8B model underperforms top-1 on Multilingual (66.79 vs 72.32), indicating that it has not yet achieved first place on the most comprehensive multilingual benchmark, with strengths mainly in European/Indic/monolingual leaderboards. The authors note that 35/131 MTEB-Multilingual tasks are English-only, making this "pseudo-multilingual" evaluation less fair for true multilingual models, but the gap remains.
No reported inference latency: Actual throughput/TTFT for MLL at different depths is missing; only theoretical truncation is discussed.
Secondary accuracy drop after MEL re-factorization: When re-factorizing to smaller \(r''\) at inference, the paper mentions "minor finetuning" but does not provide curves for MTEB drop at extreme \(r''\).
Two-stage training order: Stage 1 is all retrieval, stage 2 is mixed-with-instructions, but more aggressive curricula (e.g., low-resource first, then high-resource) are not explored for further boosting small language performance.

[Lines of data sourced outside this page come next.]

(** The other events. *)
Lemma simple_registers e p four port st w :
  ~ (e = MRP_EVENT_RECEIVE_LEAVE \/ e = MRP_EVENT_RECEIVE_LEAVE_ALL \/
     e = MRP_EVENT_TX_LEAVE_ALL \/ e = MRP_EVENT_REDECLARE) ->
  attrs (mrp w) !! p = Some st -> registers (update_registrar e p four port) e p four st w.
Proof.
  intros He Hp. unfold update_registrar.
  destruct e; try (destruct He; tauto);
    try (apply registers_skip; [done|by destruct st as [? ? ? ? []]|];
         unfold mbind, M_bind; rewrite (get_st_run p w st Hp); done).
  all: apply (registers_intro _ _ _ _ _ _ 0 w); [reflexivity|done|].
  all: unfold mbind, M_bind; rewrite (get_st_run p w st Hp); unfold set_registrar, pend.
  all: destruct st as [pn ty ap rem reg lt pi fv nx he pr inf].
  all: unfold registrar_step, attr_step, leaveTimer_next, indication; cbn in *.
  all: destruct reg;
    repeat first [rewrite bool_decide_true by done | rewrite bool_decide_false by done]; cbn [orb];
    try destruct (_ && _); by run_attr.
Qed.

(** The registrar part of [mrp_update_state] as the update of one record. *)
Lemma update_registrar_run e p four port w st :
  attrs (mrp w) !! p = Some st -> (e = MRP_EVENT_RECEIVE_LEAVE_ALL -> leaveall_port port w) ->
  registers (update_registrar e p four port) e p four st w.
Proof.
  intros Hp Hport.
  destruct (decide (e = MRP_EVENT_RECEIVE_LEAVE \/ e = MRP_EVENT_RECEIVE_LEAVE_ALL \/
    e = MRP_EVENT_TX_LEAVE_ALL \/ e = MRP_EVENT_REDECLARE)) as [He|He];
    [|by apply simple_registers].
  assert (exists w1, update_registrar e p four port w =
      (whenM (bool_decide (registrar_state st = MRP_IN))
        (_ ← start_leaveTimer p MRP_LEAVETIMER_PERIOD_CENTISECONDS; set_registrar p MRP_LV)) w1 /\
      machine_frame w w1 /\ attrs (mrp w1) = attrs (mrp w)) as (w1 & E & Hf & Ha).
  { unfold update_registrar. unfold mbind at 1, M_bind at 1. rewrite (get_st_run p w st Hp).
    destruct (decide (e = MRP_EVENT_RECEIVE_LEAVE_ALL)) as [->|Hla].
    - destruct (restart_leaveall_run port w (same_type (attribute_type st) MVRP_VID_VECTOR))
        as (w1 & E & Hf & Ha); [by apply Hport|].
      exists w1. split; [|done]. unfold mbind at 1, M_bind at 1.
      rewrite bool_decide_true by done. unfold whenM at 1. by rewrite E.
    - exists w. split; [|done]. by destruct He as [->|[->|[->| ->]]]. }
  destruct (leave_registers e p four st w w1 He Hp Hf Ha) as (now & w' & E' & ? & ?).
  exists now, w'. by rewrite E.
Qed.

(** * The applicant *)

(** The events on which the attribute is transmitted. *)
Definition transmits (e : mrp_event) : Prop := e = MRP_EVENT_TX \/ e = MRP_EVENT_TX_LEAVE_ALL.

Lemma switch_applicant_run p e cases w st :
  attrs (mrp w) !! p = Some st -> (forall a, cases a <> Some MRP_UNUSED) ->
  switch_applicant p e cases w =
    Some (tt, set_attr p (upd_applicant_state (fun a => default a (cases a)) st) w).
Proof.
  intros Hp Hc. unfold switch_applicant, mbind, M_bind. rewrite (get_st_run p w st Hp).
  destruct (cases (applicant_state st)) as [new|] eqn:E.
  - assert (new <> MRP_UNUSED) by (intros ->; by apply (Hc (applicant_state st))).
    unfold mrp_change_applicant_state. destruct new; try done;
      (erewrite upd_st_run by exact Hp); unfold upd_applicant_state; by rewrite E.
  - cbn. rewrite set_attr_same; [done|]. rewrite Hp. unfold upd_applicant_state. rewrite E.
    by destruct st.
Qed.

Lemma update_applicant_run e p port w st :
  attrs (mrp w) !! p = Some st -> ~ transmits e ->
  update_applicant e p port w = Some (tt, set_attr p (upd_applicant_state (applicant_next e) st) w).
Proof.
  intros Hp He. unfold transmits in He.
  destruct st as [pn ty ap rem reg lt pi fv nx he pr inf].
  destruct e; try tauto; unfold update_applicant, mrp_change_applicant_state, mbind, M_bind;
    rewrite ?set_attr_same by (rewrite Hp; by destruct ap);
    try done; try (by erewrite upd_st_run by exact Hp);
    repeat (erewrite switch_applicant_run by
      first [exact Hp | eapply lookup_set_attr; exact Hp | by intros []]; rewrite ?set_attr_twice);
    by destruct ap.
Qed.

Lemma mrp_update_state_run e p four port w st :
  attrs (mrp w) !! p = Some st -> ~ transmits e ->
  (e = MRP_EVENT_RECEIVE_LEAVE_ALL -> leaveall_port port w) ->
  exists now w', mrp_update_state e p four port w = Some (tt, w') /\ machine_frame w w' /\
    attrs (mrp w') = <[p := attr_step e four now st]> (attrs (mrp w)).
Proof.
  intros Hp He Hport.
  destruct (update_registrar_run e p four port w st Hp Hport) as (now & w1 & E & Hf & Ha).
  assert (attrs (mrp w1) !! p = Some (registrar_step e four now st)) as Hp1.
  { rewrite Ha. apply list_lookup_insert_eq. by eapply lookup_lt_Some. }
  unfold mrp_update_state, mbind, M_bind. rewrite E.
  rewrite (update_applicant_run _ _ _ _ _ Hp1 He).
  exists now. eexists. split; [reflexivity|].
  split; [etrans; [exact Hf | apply set_attr_frame]|].
  cbn. by rewrite Ha, list_insert_insert_eq.
Qed.

(** C2: for every event that does not transmit, [mrp_update_state] runs to
    completion and changes the attribute as the applicant and registrar tables,
    the leave timer rule and the indication rule say; all other attributes, the
    send buffer, the reservations, the VLAN entries and the other timers stay as
    they were. *)
Theorem mrp_update_state_refines e p four port w st :
  attrs (mrp w) !! p = Some st -> ~ transmits e ->
  (e = MRP_EVENT_RECEIVE_LEAVE_ALL -> leaveall_port port w) ->
  exists now w', mrp_update_state e p four port w = Some (tt, w') /\ machine_frame w w' /\
    attrs (mrp w') = <[p := attr_step e four now st]> (attrs (mrp w)).
Proof. apply mrp_update_state_run. Qed.
End Machine.

Lemma mrp_update_state_refines_witness :
  (exists st, attrs (mrp sample_world) !! 1%nat = Some st /\ registrar_state st = MRP_IN) /\
  exists now w', @mrp_update_state default_config MRP_EVENT_RECEIVE_LEAVE_ALL 1 0 0 sample_world
      = Some (tt, w') /\ machine_frame sample_world w' /\
    (exists st', attrs (mrp w') !! 1%nat = Some st' /\ registrar_state st' = MRP_LV /\
       timeout (leaveTimer st') = u32 (now + 80000000)).
Proof.
  split; [eexists; split; reflexivity|].
  assert (leaveall_port 0 sample_world) as Hport by (unfold leaveall_port; cbn; lia).
  assert (~ transmits MRP_EVENT_RECEIVE_LEAVE_ALL) as Hnt by (intros [E|E]; discriminate E).
  destruct (@mrp_update_state_refines default_config MRP_EVENT_RECEIVE_LEAVE_ALL 1 0 0
    sample_world _ eq_refl Hnt (fun _ => Hport)) as (now & w' & E & Hf & Ha).
  exists now, w'. split; [exact E|]. split; [exact Hf|]. rewrite Ha.
  eexists. split; [reflexivity|]. split; reflexivity.
Defined.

vs MRL (Kusupati 2022): The original only nests along the representation dimension; ML-Embed extends this to param + depth + dim, achieving true lifecycle optimization.
vs Matryoshka Layer Learning (Li 2024): They proposed depth nesting, but ML-Embed enumerates and sums MLL and MRL in the loss, achieving joint layer × dim grid optimization.
vs LoRA / QLoRA / AdaLoRA: These only reduce trainable parameters; inference still loads the full model. MEL reduces both training and inference parameters, and Matryoshka allows further reduction at inference.
vs Qwen3-Embedding / Gemini-Embedding / NV-Embed: These are closed-source or open-weight but with undisclosed training recipes; ML-Embed is fully open-source, releasing all data, code, and weights, leading in transparency.
vs KaLM-Embedding: One of the few multilingual models with transparent training data, but heavily biased toward English/Chinese; ML-Embed covers Spanish, Arabic, Vietnamese, and other long-tail languages much more extensively.

Rating¶

Novelty: ⭐⭐⭐⭐ MEL (Matryoshka embedding layer) is new, and three-dimensional joint nested training is new; but MRL and MLL already exist, so the framework is more of a "systematic integration."
Experimental Thoroughness: ⭐⭐⭐⭐⭐ 17 MTEB benchmarks + six model sizes + 430 tasks evaluated, making it one of the most comprehensive embedding papers.
Writing Quality: ⭐⭐⭐⭐ Clear motivation, well-argued three barriers; but ablation data is incomplete in the main text, with many details in the appendix.
Value: ⭐⭐⭐⭐⭐ Fully open-source, multi-size models, and large improvements for low-resource languages provide a strong reproducible baseline for the multilingual embedding community, likely to have long-term impact beyond leaderboard papers.